Le tre organizzazioni sindacali “denunciano il persistere di una grave situazione di criticità all’ospedale di Melfi. La carenza di personale sanitario rischia di compromettere i normali livelli di assistenza”. Le esigue assunzioni di personale effettuate si sono dimostrate insufficienti e la carenza ancora a oggi non è stata colmata.

“La mancanza di personale – evidenziano Fials, Fsi, Usb – ha generato e continua inesorabilmente a procurare una condizione lavorativa inaccettabile. Questa situazione danneggia non solo i lavoratori ma anche i pazienti perché incide negativamente sulla qualità delle prestazioni rese.

“Soprattutto in prossimità del periodo estivo – aggiunge la nota sindacale – per sopperire alle gravi criticità, le degenze subiranno accorpamenti. Il personale sarà costretto a subire turni massacranti. Non saranno così rispettate le norme sull’organizzazione dell’orario e sui riposi lavorativi”.

“Tutto quanto su esposto – sottolineano Fials, Fsi e Usb – sta causando un lento ma inesorabile decadimento del Presidio Ospedaliero e della qualità dei servizi erogati. Ad assicurarli, infatti, ancora oggi è solo lo spirito di sacrificio dei lavoratori, che quotidianamente si impegnano nonostante le discutibili scelte di riorganizzazione aziendale e regionale. Queste gravi criticità sì ripercuotono negativamente nel contesto lavorativo: gli operatori sanitari subiscono aggressioni e denunce per “responsabilità” e deficienze di sistema”.

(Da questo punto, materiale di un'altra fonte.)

(** * ShadowWarp: the replay buffer, the capture supervisor and the extractor

    A shallow embedding of [src/main/index.ts] (the in-memory variant and
    the segment-file variant that precedes it) and of the oldest
    segment-file revision of the same file.

    Module-level [let] variables of the TypeScript file become the fields
    of a [State] record; every callback the program registers (IPC
    handlers, timers, stream and child-process listeners) becomes one
    function from the state to a completion, a new state and the list of
    calls made to the outside world (the effect trace).  Answers of the
    outside world (file-system results, clock readings, exit codes) are
    arguments of these functions. *)

From Stdlib Require Import ZArith List String Ascii Bool Lia DecimalString Sorted
  Permutation.
Import ListNotations.
Local Open Scope string_scope.
Local Open Scope list_scope.
Local Open Scope Z_scope.

(** String concatenation and comparison, kept apart from the list and
    integer notations. *)
Infix "+++" := String.append (right associativity, at level 60).
Notation "a ==? b" := (String.eqb a b) (at level 70).

(** ** JavaScript primitives used by the program *)

Module Js.

(** [String.prototype.includes] *)
Definition includes (needle hay : string) : bool :=
  match String.index 0 needle hay with Some _ => true | None => false end.

(** [String.prototype.endsWith] *)
Definition endsWith (suffix s : string) : bool :=
  let n := String.length s in
  let k := String.length suffix in
  (k <=? n)%nat && (substring (n - k) k s ==? suffix).

(** [Array.prototype.includes] on an array of strings *)
Definition arrayIncludes (x : string) (l : list string) : bool :=
  existsb (String.eqb x) l.

(** A number inside a template literal, for an integral number below
    2^53 in absolute value; beyond, the runtime prints the rounded double,
    in exponent form from 1e21 on. *)
Definition showZ (z : Z) : string := NilZero.string_of_int (Z.to_int z).

(** The result of [parseInt] is [None] for NaN. *)
Definition showNum (n : option Z) : string :=
  match n with Some z => showZ z | None => "NaN" end.

Definition isSpace (c : ascii) : bool :=
  let n := nat_of_ascii c in
  ((n =? 32) || (n =? 9) || (n =? 10) || (n =? 11) || (n =? 12) || (n =? 13))%nat.

Fixpoint skipSpace (s : string) : string :=
  match s with
  | String c r => if isSpace c then skipSpace r else s
  | EmptyString => s
  end.

Definition digitValue (radix : Z) (c : ascii) : option Z :=
  let n := Z.of_nat (nat_of_ascii c) in
  let v :=
    if (48 <=? n) && (n <=? 57) then Some (n - 48)
    else if (97 <=? n) && (n <=? 122) then Some (n - 87)
    else if (65 <=? n) && (n <=? 90) then Some (n - 55)
    else None in
  match v with
  | Some d => if d <? radix then Some d else None
  | None => None
  end.

(** The longest prefix of digits, read in [radix]; [acc] is [None] until a
    first digit was read. *)
Fixpoint readDigits (radix : Z) (s : string) (acc : option Z) : option Z :=
  match s with
  | EmptyString => acc
  | String c r =>
      match digitValue radix c with
      | Some d =>
          readDigits radix r
            (Some (match acc with Some a => a * radix + d | None => d end))
      | None => acc
      end
  end.

(** [parseInt(s)] with no radix argument: leading white space, an optional
    sign, an optional [0x] prefix, then digits.  The result is exact as
    long as it stays below 2^53, which covers every value the settings
    window can store; beyond, the runtime rounds to a double.  Of the
    white space the runtime skips, only the ASCII part is skipped
    here. *)
Definition parseInt (s : string) : option Z :=
  let s := skipSpace s in
  let '(neg, s) :=
    match s with
    | String "-" r => (true, r)
    | String "+" r => (false, r)
    | _ => (false, s)
    end in
  let '(radix, s) :=
    match s with
    | String "0" (String "x" r) => (16, r)
    | String "0" (String "X" r) => (16, r)
    | _ => (10, s)
    end in
  match readDigits radix s None with
  | Some n => Some (if neg then - n else n)
  | None => None
  end.

(** [parseInt(s) || dflt]: NaN and 0 are falsy. *)
Definition parseIntOr (s : string) (dflt : Z) : Z :=
  match parseInt s with
  | Some n => if n =? 0 then dflt else n
  | None => dflt
  end.

(** [a || b] on strings: the empty string is falsy. *)
Definition strOr (a b : string) : string := if a ==? "" then b else a.

(** [path.join] of a directory and a file name (Windows separator; the
    normalisation of dots and doubled separators is left out, so the
    result is the runtime's for a directory in normal form that does not
    end in a separator, and a plain file name). *)
Definition pathJoin (dir file : string) : string := dir +++ "\" +++ file.

Definition newline : string := String (ascii_of_nat 10) EmptyString.

End Js.

(** ** The persisted configuration *)

Record Config := mkConfig {
  fps : string;
  codec : string;
  bitrate : string;
  bufferTime : string;
  outputFolder : string;
  shortcut : string;
  autoStart : bool;
  autoRecord : bool;
  audioDevice : string;
  systemAudioDevice : string
}.

Definition defaultConfig : Config :=
  {| fps := "60"; codec := "h264_nvenc"; bitrate := "15";
     bufferTime := "300"; outputFolder := ""; shortcut := "Alt+F10";
     autoStart := false; autoRecord := true;
     audioDevice := "Default"; systemAudioDevice := "Default" |}.

Definition setAutoRecord (b : bool) (c : Config) : Config :=
  {| fps := fps c; codec := codec c; bitrate := bitrate c;
     bufferTime := bufferTime c; outputFolder := outputFolder c;
     shortcut := shortcut c; autoStart := autoStart c; autoRecord := b;
     audioDevice := audioDevice c;
     systemAudioDevice := systemAudioDevice c |}.

(** ** Pipeline arguments

    The code between [useSystemAudio = ...] and [spawn(ffmpeg, args, ...)]
    in the continuation of [fetchDevices()], as a function of the
    configuration and the detected devices.  The three revisions share the
    audio part and differ in the input options, the audio bitrate, the
    mixing filter and the output sink. *)

Module Planner.

Definition useSystemAudio (c : Config) : bool :=
  negb (systemAudioDevice c ==? "None").

(** [let mappedMic = config.audioDevice;
     if (mappedMic === 'Default') mappedMic = currentDevices[0] || 'None';] *)
Definition mappedMic (c : Config) (currentDevices : list string) : string :=
  if audioDevice c ==? "Default"
  then match currentDevices with
       | d :: _ => Js.strOr d "None"
       | [] => "None"
       end
  else audioDevice c.

(** [mappedMic && mappedMic !== 'None' && currentDevices.includes(mappedMic)] *)
Definition micUsable (c : Config) (currentDevices : list string) : bool :=
  let m := mappedMic c currentDevices in
  negb (m ==? "") && negb (m ==? "None") && Js.arrayIncludes m currentDevices.

Definition videoInputIndex (c : Config) : Z := if useSystemAudio c then 1 else 0.
Definition sysAudioInputIndex (c : Config) : Z := if useSystemAudio c then 0 else -1.
Definition micInputIndex (c : Config) : Z := if useSystemAudio c then 2 else 1.

Definition audioInputs (c : Config) (currentDevices : list string) : Z :=
  (if useSystemAudio c then 1 else 0)
  + (if micUsable c currentDevices then 1 else 0).

(** What differs between the revisions. *)
Record Flavour := {
  sysAudioInput : list string;       (* options of the [pipe:0] input *)
  videoInput : Config -> list string;
  micQueue : string;                 (* [-thread_queue_size] of the microphone *)
  singleAudio : list string;         (* codec options after a direct map *)
  mixFilter : string;                (* filter chain between the labels *)
  mixAudio : list string;            (* codec options after the mix *)
  sink : Config -> list string
}.

Definition presetOf (c : Config) : list string :=
  if Js.includes "nvenc" (codec c) then ["-preset"; "p5"]
  else ["-preset"; "ultrafast"].

Section Build.
Variable fl : Flavour.
Variable c : Config.
Variable currentDevices : list string.

Definition inputArgs : list string :=
  ["-y"]
  ++ (if useSystemAudio c then sysAudioInput fl else [])
  ++ videoInput fl c
  ++ (if micUsable c currentDevices
      then ["-thread_queue_size"; micQueue fl; "-f"; "dshow"; "-i";
            "audio=" +++ mappedMic c currentDevices]
      else []).

Definition videoMap : list string :=
  ["-map"; Js.showZ (videoInputIndex c) +++ ":v"].

Definition audioMap : list string :=
  let n := audioInputs c currentDevices in
  if (n =? 1) && useSystemAudio c then
    ["-map"; Js.showZ (sysAudioInputIndex c) +++ ":a"] ++ singleAudio fl
  else if (n =? 1) && negb (useSystemAudio c) then
    ["-map"; Js.showZ (micInputIndex c) +++ ":a"] ++ singleAudio fl
  else if n =? 2 then
    ["-filter_complex";
     "[" +++ Js.showZ (sysAudioInputIndex c) +++ ":a]["
         +++ Js.showZ (micInputIndex c) +++ ":a]" +++ mixFilter fl +++ "[aout]";
     "-map"; "[aout]"] ++ mixAudio fl
  else [].

Definition recordArgs : list string :=
  inputArgs ++ videoMap ++ audioMap ++ sink fl c.

End Build.

(** The in-memory revision: ddagrab capture, MPEG-TS on standard output. *)
Definition fpsNum (c : Config) : Z := Js.parseIntOr (fps c) 60.

Definition memory : Flavour :=
  {| sysAudioInput := ["-thread_queue_size"; "4096"; "-f"; "webm"; "-i"; "pipe:0"];
     videoInput := fun c =>
       ["-init_hw_device"; "d3d11va=dx11"; "-filter_hw_device"; "dx11";
        "-thread_queue_size"; "4096"; "-f"; "lavfi"; "-i";
        "ddagrab=framerate=" +++ Js.showZ (fpsNum c) +++ ":draw_mouse=1"];
     micQueue := "4096";
     singleAudio := ["-c:a"; "aac"; "-b:a"; "256k"];
     mixFilter := "amix=inputs=2:duration=longest";
     mixAudio := ["-c:a"; "aac"; "-b:a"; "256k"];
     sink := fun c =>
       ["-vf"; "hwdownload,format=bgra"; "-c:v"; codec c] ++ presetOf c
       ++ ["-b:v"; bitrate c +++ "M"; "-vsync"; "cfr";
           "-g"; Js.showZ (fpsNum c * 2);
           "-f"; "mpegts"; "-mpegts_flags"; "+resend_headers"; "pipe:1"] |}.

(** The segment-file revisions: gdigrab capture, one [.ts] file per
    [segmentTime] seconds under [tempDir]. *)
Definition segmented (tempDir segmentTime : string) : Flavour :=
  {| sysAudioInput :=
       ["-thread_queue_size"; "4096"; "-f"; "s16le"; "-ar"; "48000";
        "-ac"; "2"; "-i"; "pipe:0"];
     videoInput := fun c =>
       ["-thread_queue_size"; "1024"; "-f"; "gdigrab"; "-framerate"; fps c;
        "-draw_mouse"; "1"; "-i"; "desktop"];
     micQueue := "1024";
     singleAudio := ["-c:a"; "aac"; "-b:a"; "192k"; "-af"; "aresample=async=1"];
     mixFilter := "amix=inputs=2:duration=longest,aresample=async=1";
     mixAudio := ["-c:a"; "aac"; "-b:a"; "192k"];
     sink := fun c =>
       ["-vf"; "fps=" +++ fps c; "-c:v"; codec c] ++ presetOf c
       ++ ["-b:v"; bitrate c +++ "M"; "-f"; "segment";
           "-segment_time"; segmentTime; "-strftime"; "1";
           Js.pathJoin tempDir "buffer_%Y%m%d%H%M%S.ts"] |}.

Definition SEGMENT_DURATION : Z := 5.

Definition disk (tempDir : string) : Flavour :=
  segmented tempDir (Js.showZ SEGMENT_DURATION).

Definition legacy (tempDir : string) : Flavour := segmented tempDir "30".

(** Reading a command line back the way ffmpeg does: [-y] stands alone,
    every other option used here takes exactly one value, and a trailing
    token without a value is the output. *)
Fixpoint options (args : list string) : list (string * string) :=
  match args with
  | [] => []
  | o :: rest =>
      match rest with
      | [] => []
      | v :: rest' =>
          if o ==? "-y" then options rest else (o, v) :: options rest'
      end
  end.

Definition valuesOf (opt : string) (args : list string) : list string :=
  map snd (filter (fun p => fst p ==? opt) (options args)).

End Planner.


(** ** Calls to the outside world *)

Inductive Timer :=
| ForceKill        (* the 3000 ms timer armed by [stopRecording] *)
| Restart          (* the 3000 ms timer armed by the [save-config] handler *)
| CleanSegments.   (* the [cleanOldSegments] interval of the segment-file revision *)

Inductive Effect :=
| Log (text : string)                          (* console.log / warn / error *)
| Notify (body : string)                       (* new Notification({...}).show() *)
| Send (channel : string) (arg : option bool)  (* mainWindow.webContents.send *)
| FetchDevices                                 (* spawn of the device listing *)
| Spawn (pid : nat) (args : list string) (stdinPiped : bool)
| StdinWrite (pid : nat) (bytes : Z)
| StdinEnd (pid : nat)
| Kill (pid : nat) (signal : string)
| Mkdir (dir : string)
| Unlink (path : string)
| WriteFile (path : string) (lines : list string)
| WriteConfig (c : Config)                     (* writeFileSync(configPath, ...) *)
| CreateWriteStream (path : string)
| StreamWrite (path : string) (data : list Byte.byte)
| StreamEnd (path : string)
| SetTimeout (t : Timer) (ms : Z)
| SetInterval (t : Timer) (ms : Z)
| ClearInterval (t : Timer)
| SetLoginItemSettings (openAtLogin : bool).

(** Answers of the outside world during one callback.  An effect records
    that a call was made; whether it threw is the world's answer. *)
Record Env := {
  userData : string;                 (* app.getPath('userData') *)
  videos : string;                   (* app.getPath('videos') *)
  formatTime : string;               (* the ISO time stamp after the replaces *)
  windowLive : bool;                 (* mainWindow && !mainWindow.isDestroyed() *)
  existsSync : string -> bool;
  mkdirThrows : string -> bool;
  readdirSync : string -> option (list string);
  statSync : string -> option Z;     (* the size, or a throw *)
  unlinkThrows : string -> bool;
  writeThrows : string -> bool
}.
#[global] Instance EditorTool_eq_dec : EqDecision EditorTool.
Proof. solve_decision. Defined.

Module Session.
Record t := mk { activeTool : EditorTool; state : EditorState }.
End Session.
Abbreviation Session := Session.t.

Definition step (s : Session) (e : Event) : Session :=
  let tool := s.(Session.activeTool) in
  let st := s.(Session.state) in
  match e with
  | PointerDown showSkeleton layout x y newId =>
      Session.mk tool (handleStart showSkeleton tool layout x y newId st)
  | PointerMove layout x y => Session.mk tool (handleMove tool layout x y st)
  | PointerUp => Session.mk tool (handleEnd st)
  | ToolChange tool' =>
      if decide (tool' = tool) then s else Session.mk tool' (onToolChange st)
  end.

Definition run (s : Session) (events : list Event) : Session :=
  fold_left step events s.

End EditorCanvas.

(** ** Notions of the specification *)

Module Spec.

(** The arithmetic mean of a list of numbers. *)
Definition mean (l : list R) : R := fold_right Rplus 0 l / INR (length l).

(** An entry of a score list is dropped when it is negative. *)
Definition kept (l : list R) : list R := filter (fun s => ~ s < 0) l.

(** A skeleton contains none of the keypoints [names]. *)
Definition lacks (skeleton : gmap string Point) (names : list string) : Prop :=
  Forall (fun k => skeleton !! k = None) names.

(** No pose of [dataMap] contains any of the keypoints [names]. *)
Definition posesLack (dataMap : gmap string AIAnalysisResult) (names : list string) : Prop :=
  forall (pose : string) (raw : AIAnalysisResult),
    dataMap !! pose = Some raw -> lacks raw.(AIAnalysisResult.skeleton) names.

(** The keypoints from which the angles of the shoulder test and of the neck
    test are built. *)
Definition shoulder_keypoints : list string :=
  [ "leftShoulder"; "leftElbow"; "rightShoulder"; "rightElbow" ]%string.

Definition neck_keypoints : list string :=
  [ "leftShoulder"; "rightShoulder"; "nose"; "rightEar" ]%string.

Definition posture_keypoints : list string :=
  [ "leftShoulder"; "rightShoulder"; "leftHip"; "rightHip"; "leftAnkle"; "leftEar" ]%string.

(** The analysis of a pose in which no keypoint was detected. *)
Definition noKeypoints : AIAnalysisResult := AIAnalysisResult.mk ∅ None 0.


(** Two connections share a vertex. *)
Definition shareVertex (conn1 conn2 : EditorConnection) : Prop :=
  conn1.(EditorConnection.from) = conn2.(EditorConnection.from)
  \/ conn1.(EditorConnection.from) = conn2.(EditorConnection.to)
  \/ conn1.(EditorConnection.to) = conn2.(EditorConnection.from)
  \/ conn1.(EditorConnection.to) = conn2.(EditorConnection.to).

(** [v] is an endpoint of [conn] and [other] is its other endpoint. *)
Definition endpoints (conn : EditorConnection) (v other : string) : Prop :=
  (conn.(EditorConnection.from) = v /\ conn.(EditorConnection.to) = other)
  \/ (conn.(EditorConnection.to) = v /\ conn.(EditorConnection.from) = other).

(** An angle with center [c] and arms [a] and [b], in either order. *)
Definition sameAngle (c a b : string) (ang : EditorAngle) : Prop :=
  ang.(EditorAngle.center) = c
  /\ ((ang.(EditorAngle.p1) = a /\ ang.(EditorAngle.p2) = b)
      \/ (ang.(EditorAngle.p1) = b /\ ang.(EditorAngle.p2) = a)).

(** The angle has its center on one endpoint of [conn] and an arm on the
    other endpoint. *)
Definition restsOn (conn : EditorConnection) (ang : EditorAngle) : Prop :=
  (ang.(EditorAngle.center) = conn.(EditorConnection.from)
   /\ (ang.(EditorAngle.p1) = conn.(EditorConnection.to)
       \/ ang.(EditorAngle.p2) = conn.(EditorConnection.to)))
  \/ (ang.(EditorAngle.center) = conn.(EditorConnection.to)
      /\ (ang.(EditorAngle.p1) = conn.(EditorConnection.from)
          \/ ang.(EditorAngle.p2) = conn.(EditorConnection.from))).

(** A score as the tests produce them: a whole number from 0 to 100, or
    the sentinel -1. *)
Definition score (s : R) : Prop := exists z : Z, s = IZR z /\ (-1 <= z <= 100)%Z.

(** A score on the scale of a report. *)
Definition percent (s : R) : Prop := 0 <= s <= 100.

(** A report without warnings whose score is a whole number on the scale
    of a report. *)
Definition plainReport (res : option HealthReport) : Prop :=
  exists r : HealthReport,
    res = Some r
    /\ percent r.(HealthReport.score)
    /\ (exists z : Z, r.(HealthReport.score) = IZR z)
    /\ r.(HealthReport.warnings) = [].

Le tre organizzazioni sindacali “evidenziano da anni la cronica carenza di personale, con tutti i disagi conseguenti, dall’aumento dei carichi di lavoro al demansionamento degli infermieri, fino al diritto negato alle ferie. Per tutte queste ragioni e per le reiterate scelte nefaste scelte dei vertici aziendali che restano indifferenti alle richieste di intervento riproposte inutilmente, dichiarano lo stato di agitazione”.

La necessità di proclamare lo stato di agitazione, sottolineano Fials, Fsi e Usb, è determinato anche “dalle gravi condizioni di rischio clinico per i pazienti, la grave compromissione del benessere psicofisico degli operatori, la mancanza di tutela della salute dei lavoratori e l’inosservanza delle disposizioni contenute nell’art. 2087 C.C. Pertanto alla luce di quanto esposto, si chiede a Sua Eccellenza il Prefetto di attivare le misure di conciliazione previste dall’art 2 comma 2 ex Legge 146/90 e L. 83/2000”.